_Exercise prompt_
Go over the material below and report every line that contains the word "which".

_Data_
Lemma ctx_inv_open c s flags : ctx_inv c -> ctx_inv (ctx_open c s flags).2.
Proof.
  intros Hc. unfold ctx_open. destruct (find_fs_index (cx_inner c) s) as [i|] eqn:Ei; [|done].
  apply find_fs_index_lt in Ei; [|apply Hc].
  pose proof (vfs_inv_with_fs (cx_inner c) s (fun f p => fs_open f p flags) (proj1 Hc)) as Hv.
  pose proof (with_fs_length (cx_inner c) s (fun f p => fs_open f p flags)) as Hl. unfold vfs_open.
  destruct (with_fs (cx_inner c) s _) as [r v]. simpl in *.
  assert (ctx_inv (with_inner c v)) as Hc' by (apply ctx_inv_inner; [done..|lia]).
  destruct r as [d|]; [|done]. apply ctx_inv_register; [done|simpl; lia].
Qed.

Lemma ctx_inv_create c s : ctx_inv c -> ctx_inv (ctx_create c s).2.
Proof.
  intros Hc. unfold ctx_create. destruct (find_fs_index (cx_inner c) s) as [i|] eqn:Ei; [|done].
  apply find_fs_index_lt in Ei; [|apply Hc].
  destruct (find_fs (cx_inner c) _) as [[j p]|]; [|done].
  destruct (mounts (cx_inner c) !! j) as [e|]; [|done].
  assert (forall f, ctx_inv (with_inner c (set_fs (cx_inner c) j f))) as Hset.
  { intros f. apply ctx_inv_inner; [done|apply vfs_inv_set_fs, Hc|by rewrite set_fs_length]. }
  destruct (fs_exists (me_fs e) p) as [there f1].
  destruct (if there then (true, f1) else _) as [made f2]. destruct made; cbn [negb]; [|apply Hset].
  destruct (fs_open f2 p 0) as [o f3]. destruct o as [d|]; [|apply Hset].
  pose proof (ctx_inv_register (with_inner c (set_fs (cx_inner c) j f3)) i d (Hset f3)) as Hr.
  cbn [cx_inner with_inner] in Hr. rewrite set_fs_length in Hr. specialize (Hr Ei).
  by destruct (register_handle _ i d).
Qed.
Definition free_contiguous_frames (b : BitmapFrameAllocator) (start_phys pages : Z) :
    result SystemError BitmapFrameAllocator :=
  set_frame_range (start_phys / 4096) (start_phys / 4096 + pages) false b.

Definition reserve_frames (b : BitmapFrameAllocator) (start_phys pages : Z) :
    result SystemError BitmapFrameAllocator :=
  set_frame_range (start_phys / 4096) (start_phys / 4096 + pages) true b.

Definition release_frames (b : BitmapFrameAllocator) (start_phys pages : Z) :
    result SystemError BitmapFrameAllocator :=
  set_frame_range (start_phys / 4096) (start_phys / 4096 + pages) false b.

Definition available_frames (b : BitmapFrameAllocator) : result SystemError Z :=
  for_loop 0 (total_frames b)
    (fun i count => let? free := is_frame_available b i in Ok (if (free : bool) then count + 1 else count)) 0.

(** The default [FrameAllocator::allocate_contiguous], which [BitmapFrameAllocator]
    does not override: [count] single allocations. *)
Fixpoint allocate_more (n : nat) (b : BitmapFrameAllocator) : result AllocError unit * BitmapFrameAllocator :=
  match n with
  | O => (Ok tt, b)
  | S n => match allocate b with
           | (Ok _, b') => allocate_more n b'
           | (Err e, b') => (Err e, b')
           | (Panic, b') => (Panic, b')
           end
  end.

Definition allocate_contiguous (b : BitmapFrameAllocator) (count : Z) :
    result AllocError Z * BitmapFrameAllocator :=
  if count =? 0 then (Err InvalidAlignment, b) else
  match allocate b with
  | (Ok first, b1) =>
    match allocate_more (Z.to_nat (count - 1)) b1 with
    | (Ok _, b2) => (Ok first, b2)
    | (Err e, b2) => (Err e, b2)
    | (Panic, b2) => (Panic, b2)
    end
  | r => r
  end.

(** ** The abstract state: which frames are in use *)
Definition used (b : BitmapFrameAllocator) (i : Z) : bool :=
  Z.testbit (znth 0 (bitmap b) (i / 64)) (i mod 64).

_Exercise output_
(** The default [FrameAllocator::allocate_contiguous], which [BitmapFrameAllocator]
(** ** The abstract state: which frames are in use *)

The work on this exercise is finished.